Three-point bending performance of sandwich beam with novel gradient re-entrant-chiral-triangular honeycomb core

The negative Poisson's ratio sandwich structure has excellent energy absorption characteristics and is widely used in aerospace and protective applications. The design of gradient negative Poisson's ratio (NPR) core can greatly enhance bending energy absorbing ability of the sandwich structure. The dependence and sensitivity related to the gradient distribution of NPR cores deserve further exploration. In this study, the sandwich structure with a new NPR core is proposed by combining re-entrant chiral cells with re-entrant triangular cells. Through the density gradient design and angle gradient design of NPR core, thirteen kinds of gradient sandwich structures including uniform, horizontal and vertical changes are proposed.

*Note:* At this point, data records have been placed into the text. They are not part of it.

(** [plc_eip_adapter_factory]. *)
Definition plc_eip_adapter_factory (pid : Z) (getenv : cstr -> option cstr) (table : cfg_table) (fuel : nat)
    : plc_adapter_factory (world eip_shm) (plc_protocol_adapter (world eip_shm) ipc_proxy) :=
  Factory (Some "ethernet-ip") "EtherNet/IP adapter (OpENer) in a separate process"
    (Some (eip_create pid getenv table fuel)) (Some (fun a w => eip_destroy pid (Some a) w)).

(** ** Attaching *)

(** The kernel after [pid] has attached to inode [i]. *)
Definition attached_to {M} (pid i : Z) (k : kernel M) : kernel M :=
  Kernel (k_names k) (k_inodes k) (<[(pid, k_next k) := i]> (k_fds k)) (<[(pid, k_next k + 1) := i]> (k_maps k))
         (k_semnames k) (k_sems k) (k_next k + 1 + 1).

Lemma shm_attach_silent {M} `{Region M} pid h name size i o (k : kernel M) t :
  0 <= k_next k -> 0 < size -> size <= ino_size o -> k_names k !! name = Some i -> k_inodes k !! i = Some o ->
  exists shm, shm_base shm = Some (k_next k + 1) /\
    plc_shm_attach pid (Some h) (Some name) size (World k t []) = (PLC_OK, Some shm, World (attached_to pid i k) t []).
Proof.
  intros Hn Hs Ho En Ei. unfold plc_shm_attach. destruct (Z.eqb_spec size 0); [lia|].
  unfold shm_open, pause. cbn. rewrite En. simpl. destruct (Z.ltb_spec (k_next k) 0); [lia|].
  unfold fstat, pause, fd_inode; simpl. rewrite lookup_insert_eq, Ei. simpl. destruct (Z.ltb_spec (ino_size o) size); [lia|].
  unfold mmap, pause; simpl. rewrite lookup_insert_eq. simpl. eexists. split; [|done]. done.
Qed.

Lemma sem_attach_silent {M} `{Region M} name s (k : kernel M) t :
  k_semnames k !! name = Some s -> plc_sem_attach (Some name) (World k t []) = (PLC_OK, Some s, World k t []).
Proof. intros E. unfold plc_sem_attach, sem_open, pause. cbn. by rewrite E. Qed.

(** The adapter process gets from [main] to its service loop. *)
Lemma main_reaches_service {B} (backend : eip_backend B) pid getenv table instance iface ino m lock req rsp b b' (k : kernel eip_shm) t :
  0 <= k_next k -> 0 <= t < 2 ^ 62 ->
  k_names k !! eip_shm_name EIP_SHM_NAME_MAX (Some instance) = Some ino ->
  k_inodes k !! ino = Some (Inode sizeof_eip_shm m lock) ->
  em_magic m = EIP_SHM_MAGIC -> em_abi_version m = EIP_SHM_ABI_VERSION -> em_layout_bytes m = sizeof_eip_shm ->
  k_semnames k !! eip_sem_req_name EIP_SHM_NAME_MAX (Some instance) = Some req ->
  k_semnames k !! eip_sem_rsp_name EIP_SHM_NAME_MAX (Some instance) = Some rsp ->
  be_init backend (Some (backend_config getenv table iface m)) b = (PLC_OK, b') ->
  let base := k_next k + 1 in
  exists shm m', em_req m' = em_req m /\ em_rsp m' = em_rsp m /\
    es_adapter_state (em_status m') = plc_adapter_state_code PLC_ADAPTER_ONLINE /\
    forall stops serve_stops frame reply,
      eip_main backend pid getenv table (false :: stops) serve_stops instance iface frame reply b (World k t [])
        = eip_serve backend pid serve_stops instance shm base (Some req) (Some rsp)
            (plc_cfg_u32 getenv table (Some (txt "SOFTPLC_EIP_CORE_TIMEOUT_US")) CORE_TIMEOUT_US)
            (Service frame reply (t / 1000) b') (World (stored pid base (attached_to pid ino k) m' []) t []).
Proof.
  intros Hn Ht En Ei Hma Hab Hla Hq Hr Hinit base.
  destruct (shm_attach_silent pid (shm_zero <| shm_fd := -1 |>) (eip_shm_name EIP_SHM_NAME_MAX (Some instance)) sizeof_eip_shm ino
    (Inode sizeof_eip_shm m lock) k t) as (shm & Hbase & Eatt); try done.
  set (k2 := attached_to pid ino k) in *.
  assert (mapped_inode k2 pid base = Some (Inode sizeof_eip_shm m lock)) as Hmap.
  { unfold mapped_inode, k2. simpl. by rewrite lookup_insert_eq. }
  pose proof (deref_mapped _ _ _ _ Hmap) as Hd. simpl in Hd. assert (is_Some (mapped_inode k2 pid base)) as Hs by eauto.
  set (state st (x : eip_shm) := x <| em_status := em_status x <| es_adapter_state := plc_adapter_state_code st |> |>).
  exists shm, (state PLC_ADAPTER_ONLINE (state PLC_ADAPTER_OPENING m)). do 3 (split; [done|]). intros stops serve_stops frame reply.
  unfold eip_main. cbn [attach]. rewrite Eatt. change (default (shm_zero <| shm_fd := -1 |>) (Some shm)) with shm.
  change (is_ok PLC_OK) with true. cbv iota. rewrite Hbase. change (default 0 (Some (k_next k + 1))) with base.
  rewrite check_region_silent by done. rewrite Hd, Hma, Hab, Hla. change (EIP_SHM_MAGIC =? 0) with false. rewrite !Z.eqb_refl. cbn [andb negb]. cbv iota.
  change (is_ok PLC_OK) with true. cbn [negb]. cbv iota.
  rewrite (sem_attach_silent _ req) by done. change (is_ok PLC_OK) with true. cbv iota.
  rewrite (sem_attach_silent _ rsp) by done. change (is_ok PLC_OK) with true. cbn [negb]. cbv iota.
  change (default 0 (Some base)) with base. rewrite peek_silent, Hd, Hinit by done. change (is_ok PLC_OK) with true. cbn [negb]. cbv iota.
  assert (set_adapter_state pid base PLC_ADAPTER_OPENING (World k2 t []) = World (stored pid base k2 (state PLC_ADAPTER_OPENING m) []) t []) as ->.
  { unfold set_adapter_state, status_op. rewrite mem_op_silent, Hd. done. }
  unfold set_adapter_state. rewrite status_op_stored, now_silent by done. done.
Qed.

(** ** The two processes meet *)

Section Startup.
Context {U : Type} (core_pid svc_pid : Z) (getenv : cstr -> option cstr) (table : cfg_table) (fuel : nat).
Implicit Types (rt : plc_runtime U) (cfg : plc_adapter_config) (k : kernel eip_shm).

(** The sizes and the time the adapter is configured for. *)
Definition start_input cfg : Z := cfg_or getenv table (cfg_input_bytes cfg) "SOFTPLC_EIP_INPUT_BYTES" EIP_DEFAULT_INPUT_BYTES.
Definition start_output cfg : Z := cfg_or getenv table (cfg_output_bytes cfg) "SOFTPLC_EIP_OUTPUT_BYTES" EIP_DEFAULT_OUTPUT_BYTES.
Definition start_timeout cfg : Z :=
  cfg_or getenv table (cfg_exchange_timeout_us cfg) "SOFTPLC_EIP_EXCHANGE_TIMEOUT_US" EIP_DEFAULT_EXCHANGE_TIMEOUT_US.
Definition start_instance cfg : string := snprintf_s EIP_INSTANCE_MAX (proxy_instance cfg).

(** A configuration a frame can carry. *)
Definition cfg_fits cfg : Prop :=
  0 <= start_input cfg <= PLC_IPC_MAX_FRAME_BYTES /\ 0 <= start_output cfg <= PLC_IPC_MAX_FRAME_BYTES /\
  0 <= cfg_exchange_timeout_us cfg < 2 ^ 32 /\ 0 < start_timeout cfg.

(** Nobody owns the instance; a region left behind by a crash may be there. *)
Definition instance_free cfg k : Prop :=
  kernel_fresh k /\ region_owned k (eip_shm_name EIP_SHM_NAME_MAX (Some (start_instance cfg))) = false /\
  (forall i, k_names k !! eip_shm_name EIP_SHM_NAME_MAX (Some (start_instance cfg)) = Some i -> is_Some (k_inodes k !! i)).

(** An engine without adapters, whose image has room for the two slices. *)
Definition engine_free cfg rt (i_offset q_offset : Z) : Prop :=
  rt_inv rt /\ Forall (fun g => pou_ok (prog_fn g)) (rt_programs rt) /\ rt_bindings rt = [] /\
  0 <= i_offset /\ i_offset + start_input cfg <= size_of (rt_pi rt) PLC_AREA_I /\
  0 <= q_offset /\ q_offset + start_output cfg <= size_of (rt_pi rt) PLC_AREA_Q.

(** Binding the opened proxy. *)
Lemma bind_links wr rt cfg i_offset q_offset p k t u :
  engine_free cfg rt i_offset q_offset -> 0 <= start_input cfg -> 0 <= start_output cfg ->
  cap_abi_version (px_caps p) = PLC_ADAPTER_ABI_VERSION ->
  cap_input_bytes (px_caps p) = start_input cfg -> cap_output_bytes (px_caps p) = start_output cfg -> 0 <= t -> bytes (px_last_good p) ->
  link_ready (wr_core_pid wr) (wr_core_base wr) (wr_svc_pid wr) (wr_svc_base wr) (wr_sem_req wr) (wr_sem_rsp wr) k p ->
  let m := core_mem wr getenv table fuel (World k t []) p u in
  exists rt', plc_runtime_bind_adapter (Some rt) (Some 0%nat) i_offset q_offset m = (PLC_OK, Some rt') /\
    linked wr getenv table fuel (Binding 0 i_offset q_offset (px_caps p)) rt' m.
Proof.
  intros (Hrt & Hps & Hb & Hi0 & Hi & Hq0 & Hq) H1 H2 Hv Hci Hco Ht Hby Hl m. set (b := Binding 0 i_offset q_offset (px_caps p)).
  exists (rt <| rt_bindings := [b] |>). unfold plc_runtime_bind_adapter. rewrite Hb. change (zlen [] >=? PLC_MAX_BINDINGS) with false. cbv iota.
  cbn [m core_mem mm_adapters lookup list_lookup plc_adapter_get_caps Adapter.entry ad_vtbl kEipVtbl vt_get_caps ad_impl proxy_caps].
  change (default caps_zero (Some (px_caps p))) with (px_caps p). change (is_ok PLC_OK) with true. rewrite Hv, Hci, Hco, Z.eqb_refl. cbn [negb]. cbv iota.
  unfold plc_pi_area_size. rewrite !(area_ok_wf _ _ (proj1 Hrt)). cbn -[size_of].
  destruct (Z.gtb_spec i_offset (size_of (rt_pi rt) PLC_AREA_I)); [lia|].
  destruct (Z.gtb_spec (start_input cfg) (size_of (rt_pi rt) PLC_AREA_I - i_offset)); [lia|].
  destruct (Z.gtb_spec q_offset (size_of (rt_pi rt) PLC_AREA_Q)); [lia|].
  destruct (Z.gtb_spec (start_output cfg) (size_of (rt_pi rt) PLC_AREA_Q - q_offset)); [lia|]. cbn [orb app].
  split; [done|]. destruct Hrt as (R1 & R2 & R3 & R4 & R5 & R6 & R7 & R8). split.
  - do 4 (split; [done|]). split; [simpl; vm_compute; congruence|]. split; [done|]. split; [|done].
    constructor; [|constructor]. unfold binding_ok, b; simpl. rewrite Hci, Hco. lia.
  - split; [done|]. do 2 (split; [done|]). exists k, t, p, u. done.
Qed.
End Startup.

To analyze influence of the gradient distribution on bending resistance of the proposed sandwich structure, the quasi-static three-point bending experiments and numerical simulation are carried out. Effects of panel debonding, panel thickness, and cell's angle on the bending characteristics are evaluated. At the same relative density, increasing the cell's wall thickness around the indenter can enhance the three-point bending performance of the sandwich structure. By appropriately increasing angle of honeycomb cells locating at the I-shaped position of the sandwich beam, the bending performance can also be improved. Panel debonding and reduced panel thickness will weaken bending resistance of the structure. The design and research results of the gradient negative Poisson 's ratio honeycomb core can propose a new structural design scheme for the bending protection system.